Should Maryland's tightly-controlled payment system for acute care hospitals come to an end? At least one economist believes so.

Benedic Ippolito, a research fellow at American Enterprise Institute, argued in an opinion piece in The Baltimore Sun that the all-payer rate system in place in Maryland is far more expensive that how healthcare delivery is financed in other parts of the U.S.

The Centers for Medicare & Medicaid Services, he said, has granted a waiver for Maryland to pay hospitals higher Medicare rates. And that means the program spends $1.5 billion more a year in the state than in other states where rates are fixed at the national level, according to Ippolito, who does not make comparisons on expenditures for commercial payers.

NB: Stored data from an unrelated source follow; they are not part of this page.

(** [draw.rounded_rectangle(xy, radius=radius, fill=fill)] on a mask.  Pillow
    refuses a box whose second corner lies before its first with
    [ValueError]; nothing is drawn then. *)
Definition rounded_rectangle `{RR : RoundedRectangle}
    (draw : ref) (xy : Z * Z * Z * Z) (radius : Z) (fill : Z) : M unit :=
  let '(x0, y0, x1, y1) := xy in
  if (x1 <? x0) || (y1 <? y0) then raise ValueError
  else fill_L (rounded_rectangle_region (x0, y0, x1, y1) radius) fill draw.

(** [draw.ellipse(xy, fill=fill)] on an RGBA canvas *)
Definition ellipse `{SH : Shapes} (draw : ref) (xy : list num) (fill : Z * Z * Z * Z)
  : M unit :=
  fill_RGBA (ellipse_region xy) fill draw.

(** [draw.polygon(xy, fill=fill)] on an RGBA canvas *)
Definition polygon `{SH : Shapes} (draw : ref) (xy : list (num * num))
    (fill : Z * Z * Z * Z) : M unit :=
  fill_RGBA (polygon_region xy) fill draw.

End ImageDraw.

(** ** process_ai_icon.py *)

Module process_ai_icon.
Section process_ai_icon.
Context `{RR : RoundedRectangle}.

(** [make_transparent(img, tolerance=30)], lines 10-25. *)
Definition make_transparent (img : ref) (tolerance : Z) : M ref :=
  img ← PIL.convert_RGBA img;
  data ← PIL.getdata img;
  let new_data :=
    foldl (fun new_data '(r, g, b, a) =>
             if (255 - tolerance <? r) && (255 - tolerance <? g)
                && (255 - tolerance <? b)
             then new_data ++ [(255, 255, 255, 0)]
             else new_data ++ [(r, g, b, a)]) [] data in
  PIL.putdata img new_data;;
  mret img.

(** [corner_radius], line 35. *)
Definition corner_radius (size : Z) : Z :=
  Py.int (float_of_int size * 0.2237)%float.

(** [apply_macos_rounding(img, size)], lines 27-49. *)
Definition apply_macos_rounding (img : ref) (size : Z) : M ref :=
  mask ← PIL.new L (size, size) 0;
  mask_draw ← ImageDraw.Draw mask;
  let corner_radius := corner_radius size in
  ImageDraw.rounded_rectangle mask_draw (0, 0, size - 1, size - 1) corner_radius 255;;
  bands ← PIL.split img;
  match bands with
  | [r; g; b; a] =>
      new_alpha ← PIL.new L (size, size) 0;
      for_ (range 0 size) (fun y =>
        for_ (range 0 size) (fun x =>
          orig_alpha ← PIL.getpixel a (x, y);
          mask_alpha ← PIL.getpixel mask (x, y);
          PIL.putpixel new_alpha (x, y) (Z.min orig_alpha mask_alpha)));;
      PIL.putalpha img new_alpha;;
      mret img
  | _ => raise ValueError
  end.

End process_ai_icon.
End process_ai_icon.

(** ** generate_icon.py *)

(** The three functions of Python's [math] module that the renderer calls;
    they are the C library's, and stay parameters. *)
Class Libm := {
  math_radians : float -> float;
  math_cos : float -> float;
  math_sin : float -> float
}.

#[global] Coercion Int : Z >-> num.
#[global] Coercion Float : float >-> num.

Module generate_icon.
Section generate_icon.
Context `{RR : RoundedRectangle} `{SH : Shapes} `{LM : Libm}.

(** GitHub colors, lines 23-25 and 68. *)
Definition github_dark : Z * Z * Z * Z := (36, 41, 47, 255).
Definition github_green : Z * Z * Z * Z := (46, 160, 67, 255).
Definition github_blue : Z * Z * Z * Z := (47, 129, 247, 255).
Definition white : Z * Z * Z * Z := (255, 255, 255, 255).

(** The gradient of the green arc, lines 135-138, and of the blue arc,
    lines 149-152: the blend parameter of a stamp and its fill. *)
Definition green_t (angle : Z) : float := (float_of_int (angle + 70) / 100)%float.

Definition green_fill (t : float) : Z * Z * Z * Z :=
  let r := Py.int (46 - 10 * t)%float in
  let g := Py.int (160 + 20 * (1 - t))%float in
  let b := Py.int (67 + 30 * (1 - t))%float in
  (r, g, b, 255).

Definition blue_t (angle : Z) : float := (float_of_int (angle - 110) / 100)%float.

Definition blue_fill (t : float) : Z * Z * Z * Z :=
  let r := Py.int (47 + 20 * (1 - t))%float in
  let g := Py.int (129 + 30 * (1 - t))%float in
  let b := Py.int (247 - 20 * t)%float in
  (r, g, b, 255).

(** The angles at which the two arcs are stamped, lines 129 and 144. *)
Definition green_angles : list Z := range (-70) 30.
Definition blue_angles : list Z := range 110 210.

(** An arrowhead, lines 161-172 and 176-187: the triangle at the end of an
    arc, for the arc's ending angle in degrees. *)
Definition arrowhead (cx cy arc_radius arrow_size : Z) (degrees : Z)
  : list (num * num) :=
  let angle1 := math_radians (float_of_int degrees) in
  let ax1 := (float_of_int cx + float_of_int arc_radius * math_cos angle1)%float in
  let ay1 := (float_of_int cy + float_of_int arc_radius * math_sin angle1)%float in
  let tip_angle1 := math_radians (float_of_int (degrees + 90)) in
  foldl (fun (points1 : list (num * num)) '(i, offset) =>
           let a := (tip_angle1 + math_radians (float_of_int offset))%float in
           let dist := if decide (i = 0) then float_of_int arrow_size
                       else (float_of_int arrow_size * 0.55)%float in
           let px := (ax1 + dist * math_cos a)%float in
           let py := (ay1 + dist * math_sin a)%float in
           points1 ++ [(Float px, Float py)])
        [] (enumerate [0; 135; 225]).

(** [create_icon(size)], lines 12-190. *)
Definition create_icon (size : Z) : M ref :=
  img ← PIL.new RGBA (size, size) (0, 0, 0, 0);
  draw ← ImageDraw.Draw img;

  let cx := size / 2 in
  let cy := size / 2 in
  let scale := (float_of_int size / 1024)%float in

  (* Step 1: the octocat silhouette *)
  let head_radius := Py.int (140 * scale) in
  let head_cx := cx in
  let head_cy := cy - Py.int (10 * scale) in
  ImageDraw.ellipse draw
    [Int (head_cx - head_radius); Int (head_cy - head_radius);
     Int (head_cx + head_radius); Int (head_cy + head_radius)] github_dark;;

  let ear_height := Py.int (50 * scale) in
  let ear_width := Py.int (45 * scale) in
  let left_ear : list (num * num) :=
    [(Int (head_cx - head_radius + Py.int (25 * scale)),
      Int (head_cy - head_radius + Py.int (35 * scale)));
     (Int (head_cx - head_radius + Py.int (50 * scale)),
      Int (head_cy - head_radius - ear_height));
     (Int (head_cx - head_radius + Py.int (80 * scale)),
      Int (head_cy - head_radius + Py.int (25 * scale)))] in
  ImageDraw.polygon draw left_ear github_dark;;
  let right_ear : list (num * num) :=
    [(Int (head_cx + head_radius - Py.int (25 * scale)),
      Int (head_cy - head_radius + Py.int (35 * scale)));
     (Int (head_cx + head_radius - Py.int (50 * scale)),
      Int (head_cy - head_radius - ear_height));
     (Int (head_cx + head_radius - Py.int (80 * scale)),
      Int (head_cy - head_radius + Py.int (25 * scale)))] in
  ImageDraw.polygon draw right_ear github_dark;;

  let body_w := Py.int (100 * scale) in
  let body_h := Py.int (70 * scale) in
  let body_top := head_cy + head_radius - Py.int (20 * scale) in
  ImageDraw.ellipse draw
    [Int (head_cx - body_w); Int body_top;
     Int (head_cx + body_w); Int (body_top + body_h * 2)] github_dark;;

  (* Step 2: the face *)
  let eye_radius := Py.int (28 * scale) in
  let eye_y := head_cy + Py.int (10 * scale) in
  let eye_spacing := Py.int (60 * scale) in
  ImageDraw.ellipse draw
    [Int (head_cx - eye_spacing - eye_radius); Int (eye_y - eye_radius);
     Int (head_cx - eye_spacing + eye_radius); Int (eye_y + eye_radius)] white;;
  ImageDraw.ellipse draw
    [Int (head_cx + eye_spacing - eye_radius); Int (eye_y - eye_radius);
     Int (head_cx + eye_spacing + eye_radius); Int (eye_y + eye_radius)] white;;

  let pupil_radius := Py.int (10 * scale) in
  let pupil_offset_x := Py.int (5 * scale) in
  let pupil_offset_y := Py.int (3 * scale) in
  ImageDraw.ellipse draw
    [Int (head_cx - eye_spacing + pupil_offset_x - pupil_radius);
     Int (eye_y + pupil_offset_y - pupil_radius);
     Int (head_cx - eye_spacing + pupil_offset_x + pupil_radius);
     Int (eye_y + pupil_offset_y + pupil_radius)] github_dark;;
  ImageDraw.ellipse draw
    [Int (head_cx + eye_spacing + pupil_offset_x - pupil_radius);
     Int (eye_y + pupil_offset_y - pupil_radius);
     Int (head_cx + eye_spacing + pupil_offset_x + pupil_radius);
     Int (eye_y + pupil_offset_y + pupil_radius)] github_dark;;

  let highlight_r := Py.int (6 * scale) in
  ImageDraw.ellipse draw
    [Int (head_cx - eye_spacing - Py.int (8 * scale) - highlight_r);
     Int (eye_y - Py.int (8 * scale) - highlight_r);
     Int (head_cx - eye_spacing - Py.int (8 * scale) + highlight_r);
     Int (eye_y - Py.int (8 * scale) + highlight_r)] white;;
  ImageDraw.ellipse draw
    [Int (head_cx + eye_spacing - Py.int (8 * scale) - highlight_r);
     Int (eye_y - Py.int (8 * scale) - highlight_r);
     Int (head_cx + eye_spacing - Py.int (8 * scale) + highlight_r);
     Int (eye_y - Py.int (8 * scale) + highlight_r)] white;;

  (* Step 3: the switching arrows *)
  let arc_radius := Py.int (220 * scale) in
  let arc_width := Py.int (26 * scale) in

  for_ green_angles (fun angle =>
    let rad := math_radians (float_of_int angle) in
    let x := (float_of_int cx + float_of_int arc_radius * math_cos rad)%float in
    let y := (float_of_int cy + float_of_int arc_radius * math_sin rad)%float in
    let t := green_t angle in
    let w := float_of_int (arc_width / 2) in
    ImageDraw.ellipse draw
      [Float (x - w); Float (y - w); Float (x + w); Float (y + w)] (green_fill t));;

  for_ blue_angles (fun angle =>
    let rad := math_radians (float_of_int angle) in
    let x := (float_of_int cx + float_of_int arc_radius * math_cos rad)%float in
    let y := (float_of_int cy + float_of_int arc_radius * math_sin rad)%float in
    let t := blue_t angle in
    let w := float_of_int (arc_width / 2) in
    ImageDraw.ellipse draw
      [Float (x - w); Float (y - w); Float (x + w); Float (y + w)] (blue_fill t));;

  (* Arrowheads *)
  let arrow_size := Py.int (45 * scale) in
  let points1 := arrowhead cx cy arc_radius arrow_size 30 in
  ImageDraw.polygon draw points1 github_green;;
  let points2 := arrowhead cx cy arc_radius arrow_size 210 in
  ImageDraw.polygon draw points2 github_blue;;

  mret img.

Ippolito also did not mention that the new waiver includes putting hospitals on the spot for cost overruns. In the first year of the revamped program, Maryland hospital readmissions were cut by 4 percent, unnecessary services were cut by 6 percent, and nine out of 10 hospitals reported no central-line associated bloodstream infections. CMS said the program is expected to meet its target of cutting costs by $330 million annually.

However, Ippolito noted that the revised agreement, which requires Maryland's hospitals to cap spending growth at just under 3.6 percent a year, remains significantly higher than the current annual per capita Medicare growth of about 1 percent. “Ultimately the new agreement centers on the wrong goal: rather than working to eliminate Medicare's subsidy, it largely preserves it,” Ippolito writes.

Given the initial success of the revamped payment program, Maryland Hospital Association President Carmela Coyle said that hospitals are going to have to focus on mitigating their long-term risks in order to ensure their margins.